文章編號：1002-1302（2016）04-0079-04

萜類化合物是植物代謝中數量最多的一類代謝物，以異戊二烯為結構單元，在植物的光合作用、呼吸作用、生長、發育、繁殖、信號轉導和防御中發揮重要作用。植物中存在的某些萜類具有重要的經濟價值和藥用價值，如紅豆杉（Taxus）中的二萜紫杉醇[1]、銀杏（Ginkgo biloba）中的二萜銀杏內酯和倍半萜白果內酯[2-3]、青蒿（Artemisia annua）中的倍半萜青蒿素[4]等。三尖杉屬（Cephalotaxus）植物主要含有生物堿、黃酮類化學成分，其中的三尖杉酯類生物堿由于具有明顯的抗癌活性得到了深入研究，關于黃酮類成分的研究較少。除此之外還含有一些萜類化合物，如二萜類的海松酸、柳杉酚等，初步研究表明，該類化合物對微生物有抑制作用[5]。牻牛兒基牻牛兒基焦磷酸（geranylgeranyl diphosphate，GGPP）是包括紫杉醇、銀杏內酯、海松酸、柳杉酚在內的所有二萜類化合物的共同前體，由牻牛兒基牻牛兒基焦磷酸合成酶（geranylgeranyl pyrophosphate synthase，GGPPS）催化，通過類異戊二烯合成途徑生成。在該反應途徑中，GGPPS催化15 C的法呢基焦磷酸（farnesylpyrophosphate，FPP）與5 C的異戊烯焦磷酸（isopentenylallyl diphosphate，IPP）縮合生成GGPP[6-7]。因此，GGPPS是紅豆杉植物合成紫杉醇、銀杏合成銀杏內酯、三尖杉屬植物合成海松酸和柳杉酚的關鍵酶之一。在三尖杉中克隆該基因并分析其序列的結構特征和進化模式，將為后續的功能研究和基因工程、代謝工程等技術手段大量獲得有用產物奠定基礎。

1 材料與方法

1.1 試驗材料

1.1.1 植物材料 篦子三尖杉（Cephalotaxus oliveri）摘采于中國科學院武漢植物園，取其嫩葉立即置于液氮中保存備用。

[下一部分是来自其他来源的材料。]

Lemma setbitu_bits buff (pos len : nat) data :
  bytes buff -> Z.of_nat (pos + len) < 2 ^ 32 -> (pos + len <= 8 * length buff)%nat ->
  (1 <= len <= 32)%nat ->
  exists buff', setbitu buff (Z.of_nat pos) (Z.of_nat len) data = Some buff' /\
    bytes buff' /\ length buff' = length buff /\
    bitlist buff' = splice (bitlist buff) pos (val_bits len data).
Proof.
  intros Hb H32 Hlen Hl. unfold setbitu, shl_u32.
  rewrite (uwrap_small 32 (Z.of_nat len - 1)), decide_True by lia. cbn [mbind option_bind].
  assert (2 ^ (Z.of_nat len - 1) <= 2 ^ 31) by (apply Z.pow_le_mono_r; lia).
  rewrite Z.shiftl_1_l, (uwrap_small 32 (2 ^ _)) by lia.
  rewrite (proj2 (Z.leb_gt _ _)), (proj2 (Z.ltb_ge _ _)) by lia. cbn [orb].
  rewrite <- Nat2Z.inj_add, uwrap_small by lia.
  replace (Z.to_nat _) with len by lia.
  destruct (for_loop_inv (setbitu_inv buff pos len data) len (Z.of_nat pos)
    (setbitu_body data) (buff, 2 ^ (Z.of_nat len - 1)))
    as ([r m'] & Hr & Hrb & Hrl & _ & Hrk).
  - split_and!; [done..| |].
    + intros _. f_equal. lia.
    + intros k. by rewrite decide_False by lia.
  - intros i s Hi. apply setbitu_body_inv; lia.
  - exists r. rewrite Hr. split_and!; [done..|].
    apply list_eq. intros k. rewrite Hrk, lookup_splice by (rewrite length_val_bits, length_bitlist; lia).
    rewrite length_val_bits. do 2 case_decide; try lia; [|done].
    rewrite lookup_val_bits, decide_True by lia. do 2 f_equal. lia.
Qed.

(** ** Copying *)

(** One block of [bitcopy]: up to 32 bits from [src] to [dst]. *)
Lemma copy_block dst (di : nat) src (si len : nat) :
  bytes dst -> 8 * Z.of_nat (length dst) < 2 ^ 32 -> 8 * Z.of_nat (length src) < 2 ^ 32 ->
  (di + len <= 8 * length dst)%nat -> (si + len <= 8 * length src)%nat ->
  (1 <= len <= 32)%nat ->
  exists dst',
    (tmp ← getbitu src (Z.of_nat si) (Z.of_nat len);
     setbitu dst (Z.of_nat di) (Z.of_nat len) tmp) = Some dst' /\
    bytes dst' /\ length dst' = length dst /\
    bitlist dst' = splice (bitlist dst) di (take len (drop si (bitlist src))).
Proof.
  intros Hb Hd Hs Hdl Hsl Hl. rewrite getbitu_bits by lia. cbn [mbind option_bind].
  set (f := take len (drop si (bitlist src))).
  assert (length f = len) as Hf
    by (unfold f; rewrite length_take, length_drop, length_bitlist; lia).
  destruct (setbitu_bits dst di len (bits_val f)) as (d' & Hset & Hb' & Hl' & Hbits); [done|lia..|].
  exists d'. split_and!; [done..|]. rewrite Hbits. f_equal. rewrite <- Hf. apply val_bits_bits_val.
Qed.
Lemma deref_upd_old v nm D : old_metrics v <> new_metrics v ->
  deref (upd v nm D) (old_metrics (upd v nm D)) = deref v (old_metrics v).
Proof. unfold upd, set_metrics, set_decisions, deref. simpl. by destruct (old_metrics v), (new_metrics v). Qed.

Lemma deref_upd_new v nm D : deref (upd v nm D) (new_metrics (upd v nm D)) = nm.
Proof. unfold upd, set_metrics, set_decisions, deref. simpl. by destruct (new_metrics v). Qed.

Lemma write_new_upd v nm D i x :
  (i < length nm)%nat -> write_new (Z.of_nat i) x (upd v nm D) = Some (upd v (<[i := x]> nm) D).
Proof.
  intros Hi. unfold write_new. rewrite deref_upd_new, wr_in, Nat2Z.id by lia.
  cbn [mbind option_bind]. f_equal.
  unfold upd, set_metrics, set_decisions. simpl. by destruct (new_metrics v).
Qed.

Lemma or_decision_upd v nm D t b :
  v27_ok v -> length (w D) = 2%nat -> (t < 64)%nat ->
  or_decision (Z.of_nat (t / 32)) (Z.shiftl (Z.b2z b) (Z.of_nat (t mod 32))) (upd v nm D) =
  Some (upd v nm (or_bit D t b)).
Proof.
  intros Hv HD Ht. unfold or_decision, upd. cbn [set_metrics set_decisions decisions decisions_index].
  pose proof (ok_idx v Hv). pose proof (ok_count v Hv).
  assert ((t / 32 < 2)%nat) by (apply Nat.Div0.div_lt_upper_bound; lia).
  rewrite rd_nonneg, list_lookup_insert_eq by lia. cbn [mbind option_bind]. rewrite rd_nat.
  destruct (lookup_lt_is_Some_2 (w D) (t / 32)%nat) as [x Hx]; [lia|].
  rewrite Hx. cbn [mbind option_bind].
  rewrite wr_in by lia. cbn [mbind option_bind]. rewrite wr_in by (rewrite length_insert; lia).
  cbn [mbind option_bind]. rewrite list_insert_insert_eq, Nat2Z.id. unfold or_bit.
  rewrite (list_lookup_total_correct _ _ _ Hx). pose proof (Nat.mod_upper_bound t 32).
  rewrite uwrap_small; [done|]. rewrite Z.shiftl_mul_pow2 by lia.
  assert (2 ^ Z.of_nat (t mod 32) <= 2 ^ 31) by (apply Z.pow_le_mono_r; lia).
  destruct b; cbn [Z.b2z]; lia.
Qed.

(** The arithmetic of one comparison, on metrics that do not overflow. *)
Lemma decide_gt_small m0 m1 :
  0 <= m0 < 2 ^ 31 -> 0 <= m1 < 2 ^ 31 -> decide_gt m0 m1 = (m1 <? m0).
Proof.
  intros H0 H1. unfold decide_gt.
  assert (i32 (u32 (m0 - m1)) = m0 - m1) as ->.
  { unfold swrap, uwrap. rewrite Z.add_mod_idemp_l by lia. rewrite Z.mod_small; lia. }
  destruct (Z.ltb_spec m1 m0), (Z.ltb_spec 0 (m0 - m1)); lia.
Qed.

Lemma select_min m0 m1 : (if m1 <? m0 then m1 else m0) = Z.min m0 m1.
Proof. destruct (Z.ltb_spec m1 m0); lia. Qed.

Definition metric_max : Z := 2 ^ 30 + 3123.

Definition bounded (M : list Z) : Prop :=
  length M = 64%nat /\ forall s, (s < 64)%nat -> 0 <= M !!! s <= metric_max.

Lemma length_deref v p : v27_ok v -> length (deref v p) = 64%nat.
Proof. intros []. by destruct p. Qed.

Lemma rd_total (M : list Z) i : (i < length M)%nat -> rd M (Z.of_nat i) = Some (M !!! i).
Proof. intros. rewrite rd_nat. by apply list_lookup_lookup_total_lt. Qed.

Lemma rd_poly i : (i < 32)%nat ->
  rd (c0 (v27_poly_init p0 p1)) (Z.of_nat i) = Some (poly_entry p0 (Z.of_nat i)) /\
  rd (c1 (v27_poly_init p0 p1)) (Z.of_nat i) = Some (poly_entry p1 (Z.of_nat i)).
Proof.
  intros Hi. cbn [v27_poly_init c0 c1]. rewrite !rd_nat, !list_lookup_fmap, lookup_seq_lt by lia. done.
Qed.

(** The two successors of a butterfly in terms of the four branches. *)
Lemma acs_even M y i : (i < 32)%nat ->
  acs_at p0 p1 M y (2 * i) =
    Z.min (M !!! i + branch_cost p0 p1 (Z.of_nat i) false y)
          (M !!! (i + 32)%nat + branch_cost p0 p1 (Z.of_nat i + 32) false y) /\
  acs_dec p0 p1 M y (2 * i) =
    (M !!! (i + 32)%nat + branch_cost p0 p1 (Z.of_nat i + 32) false y <?
     M !!! i + branch_cost p0 p1 (Z.of_nat i) false y).
Proof.
  intros Hi. unfold acs_at, acs_dec, acs_in, pred0, pred1.
  rewrite Nat2Z.inj_mul, (Z.mul_comm (Z.of_nat 2)), Z.div_mul, Z.odd_mul, andb_false_r by done.
  rewrite Nat2Z.id, Z2Nat.inj_add, Nat2Z.id by lia. done.
Qed.

Lemma acs_odd M y i : (i < 32)%nat ->
  acs_at p0 p1 M y (2 * i + 1) =
    Z.min (M !!! i + branch_cost p0 p1 (Z.of_nat i) true y)
          (M !!! (i + 32)%nat + branch_cost p0 p1 (Z.of_nat i + 32) true y) /\
  acs_dec p0 p1 M y (2 * i + 1) =
    (M !!! (i + 32)%nat + branch_cost p0 p1 (Z.of_nat i + 32) true y <?
     M !!! i + branch_cost p0 p1 (Z.of_nat i) true y).
Proof.
  intros Hi. unfold acs_at, acs_dec, acs_in, pred0, pred1.
  rewrite Nat2Z.inj_add, Nat2Z.inj_mul, (Z.mul_comm (Z.of_nat 2)), Z.div_add_l by done.
  rewrite Z.odd_add, Z.odd_mul, andb_false_r, Z.add_0_r by done.
  rewrite Nat2Z.id, Z2Nat.inj_add, Nat2Z.id by lia. done.
Qed.
(* ===== verification/CnavMsg.v ===== *)
(** * CnavMsg: message lock and decoding of GPS CNAV

    Model of [src/algorithms/telemetry_decoder/libs/libswiftcnav/cnav_msg.c]
    and [cnav_msg.h]. Two instances of the Viterbi decoder run on the two
    possible symbol phases; each collects decoded bits, searches the message
    preamble and checks the CRC. [None] is an access outside a buffer.

    The array [part->decisions] is the one [part->dec.decisions] points to; it
    is kept once, in the decoder. *)
From S2P Require Import Prelude Bits Edc Viterbi27.

(** ** Constants *)

Definition GPS_L2C_V27_POLY_A : Z := 0x4F.
Definition GPS_L2C_V27_POLY_B : Z := 0x6D.
Definition GPS_CNAV_PREAMBLE1 : Z := 0x8B.
Definition GPS_CNAV_PREAMBLE2 : Z := 0x74.
Definition GPS_CNAV_PREAMBLE_LENGTH : Z := 8.
Definition GPS_CNAV_MSG_LENGTH : Z := 300.
Definition GPS_CNAV_MSG_CRC_LENGTH : Z := 24.
Definition GPS_CNAV_MSG_DATA_LENGTH : Z := GPS_CNAV_MSG_LENGTH - GPS_CNAV_MSG_CRC_LENGTH.
Definition GPS_CNAV_LOCK_MAX_CRC_FAILS : Z := 10.
Definition GPS_L2_V27_HISTORY_LENGTH_BITS : Z := 64.
Definition GPS_L2C_V27_INIT_BITS : Z := 32.
Definition GPS_L2C_V27_DECODE_BITS : Z := 32.
Definition GPS_L2C_V27_DELAY_BITS : Z := 32.

(** ** Data *)

Record cnav_msg_t := {
  prn : Z;
  msg_id : Z;
  tow : Z;
  alert : bool;
  raw_msg : list Z
}.

Record cnav_v27_part_t := {
  dec : v27_t;
  symbols : list Z;
  n_symbols : Z;
  decoded : list Z;
  n_decoded : Z;
  preamble_seen : bool;
  invert : bool;
  message_lock : bool;
  crc_ok : bool;
  n_crc_fail : Z;
  init : bool
}.

Record cnav_msg_decoder_t := { part1 : cnav_v27_part_t; part2 : cnav_v27_part_t }.

(** Field updates. *)
Definition set_decoder (d : v27_t) (p : cnav_v27_part_t) : cnav_v27_part_t :=
  {| dec := d; symbols := symbols p; n_symbols := n_symbols p; decoded := decoded p;
     n_decoded := n_decoded p; preamble_seen := preamble_seen p; invert := invert p;
     message_lock := message_lock p; crc_ok := crc_ok p; n_crc_fail := n_crc_fail p; init := init p |}.

Definition set_symbols (s : list Z) (n : Z) (p : cnav_v27_part_t) : cnav_v27_part_t :=
  {| dec := dec p; symbols := s; n_symbols := n; decoded := decoded p;
     n_decoded := n_decoded p; preamble_seen := preamble_seen p; invert := invert p;
     message_lock := message_lock p; crc_ok := crc_ok p; n_crc_fail := n_crc_fail p; init := init p |}.

Definition set_decoded (d : list Z) (n : Z) (p : cnav_v27_part_t) : cnav_v27_part_t :=
  {| dec := dec p; symbols := symbols p; n_symbols := n_symbols p; decoded := d;
     n_decoded := n; preamble_seen := preamble_seen p; invert := invert p;
     message_lock := message_lock p; crc_ok := crc_ok p; n_crc_fail := n_crc_fail p; init := init p |}.

Definition set_preamble (seen inv : bool) (p : cnav_v27_part_t) : cnav_v27_part_t :=
  {| dec := dec p; symbols := symbols p; n_symbols := n_symbols p; decoded := decoded p;
     n_decoded := n_decoded p; preamble_seen := seen; invert := inv;
     message_lock := message_lock p; crc_ok := crc_ok p; n_crc_fail := n_crc_fail p; init := init p |}.

Definition set_lock (lock ok : bool) (fails : Z) (p : cnav_v27_part_t) : cnav_v27_part_t :=
  {| dec := dec p; symbols := symbols p; n_symbols := n_symbols p; decoded := decoded p;
     n_decoded := n_decoded p; preamble_seen := preamble_seen p; invert := invert p;
     message_lock := lock; crc_ok := ok; n_crc_fail := fails; init := init p |}.

Definition set_init (b : bool) (p : cnav_v27_part_t) : cnav_v27_part_t :=
  {| dec := dec p; symbols := symbols p; n_symbols := n_symbols p; decoded := decoded p;
     n_decoded := n_decoded p; preamble_seen := preamble_seen p; invert := invert p;
     message_lock := message_lock p; crc_ok := crc_ok p; n_crc_fail := n_crc_fail p; init := b |}.

(** [sizeof(part->decoded)] *)
Definition sizeof_decoded : Z := GPS_L2C_V27_DECODE_BITS + GPS_L2C_V27_DELAY_BITS.

(** ** Operations *)

Definition cnav_compute_crc_ (part : cnav_v27_part_t) : option Z :=
  crc24q_bits 0 (decoded part) GPS_CNAV_MSG_DATA_LENGTH (invert part).

Definition cnav_extract_crc_ (part : cnav_v27_part_t) : option Z :=
  crc ← getbitu (decoded part) GPS_CNAV_MSG_DATA_LENGTH GPS_CNAV_MSG_CRC_LENGTH;
  Some (if invert part then Z.lxor crc 0xFFFFFF else crc).

(** The [for] loop of the rescan: the first offset in [i .. i + n - 1] at which
    one of the preambles stands, with the octet found there. *)
Fixpoint rescan_loop (buf : list Z) (n : nat) (i : Z) : option (option (Z * Z)) :=
  match n with
  | O => Some None
  | S n' =>
      c ← getbitu buf i GPS_CNAV_PREAMBLE_LENGTH;
      if (GPS_CNAV_PREAMBLE1 =? c) || (GPS_CNAV_PREAMBLE2 =? c)
      then Some (Some (i, c)) else rescan_loop buf n' (i + 1)
  end.

Definition cnav_rescan_preamble_ (part0 : cnav_v27_part_t) : option cnav_v27_part_t :=
  let part := set_preamble false (invert part0) part0 in
  part1 ←
    (if GPS_CNAV_PREAMBLE_LENGTH + 1 <? n_decoded part then
       let j := u64 (n_decoded part - GPS_CNAV_PREAMBLE_LENGTH) in
       found ← rescan_loop (decoded part) (Z.to_nat (j - 1)) 1;
       match found with
       | Some (i, c) =>
           buf ← bitshl (decoded part) sizeof_decoded i;
           Some (set_decoded buf (u64 (n_decoded part - i))
                   (set_preamble true (GPS_CNAV_PREAMBLE2 =? c) part))
       | None => Some part
       end
     else Some part);
  if negb (preamble_seen part1) && (GPS_CNAV_PREAMBLE_LENGTH <=? n_decoded part1) then
    buf ← bitshl (decoded part1) sizeof_decoded
            (u64 (u64 (n_decoded part1 - GPS_CNAV_PREAMBLE_LENGTH) + 1));
    Some (set_decoded buf (GPS_CNAV_PREAMBLE_LENGTH - 1) part1)
  else Some part1.

(** The body of the [while (retry)] loop of [cnav_add_symbol_]. *)
Definition cnav_lock_step (part0 : cnav_v27_part_t) : option (cnav_v27_part_t * bool) :=
  part ← (if negb (preamble_seen part0) then cnav_rescan_preamble_ part0 else Some part0);
  if preamble_seen part && (GPS_CNAV_MSG_LENGTH <=? n_decoded part) then
    crc ← cnav_compute_crc_ part;
    crc2 ← cnav_extract_crc_ part;
    let ok := crc =? crc2 in
    if message_lock part then
      if ok then Some (set_lock true true 0 part, false)
      else
        let fails := u64 (n_crc_fail part + 1) in
        if GPS_CNAV_LOCK_MAX_CRC_FAILS <? fails
        then Some (set_preamble false (invert part) (set_lock false false 0 part), true)
        else Some (set_lock true false fails part, false)
    else if ok then Some (set_lock true true 0 part, false)
    else Some (set_preamble false (invert part) (set_lock false false (n_crc_fail part) part), true)
  else Some (part, false).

1.1.2 主要分子生物學試劑 普通Taq DNA聚合酶、高保真 LA Taq 酶、dNTP等試劑，購自TaKaRa；DNA凝膠純化回收試劑盒，購于Axygen生物技術有限公司。

1.2 試驗方法

1.2.1 篦子三尖杉GGPPS基因的克隆

1.2.1.1 引物的設計 用加拿大紅豆杉 （Taxus canadensis） GGPPS蛋白（登錄號：AADl6018）作為查詢序列，進行Blastp相似性搜索，在三尖杉屬植物海南粗榧（C. hainanensis）中得到1條同目標序列相似性較高的序列 （登錄號：GBHQ10039.1）。根據這條序列設計3對特異引物（分別位于中部和左右端部），詳見表1。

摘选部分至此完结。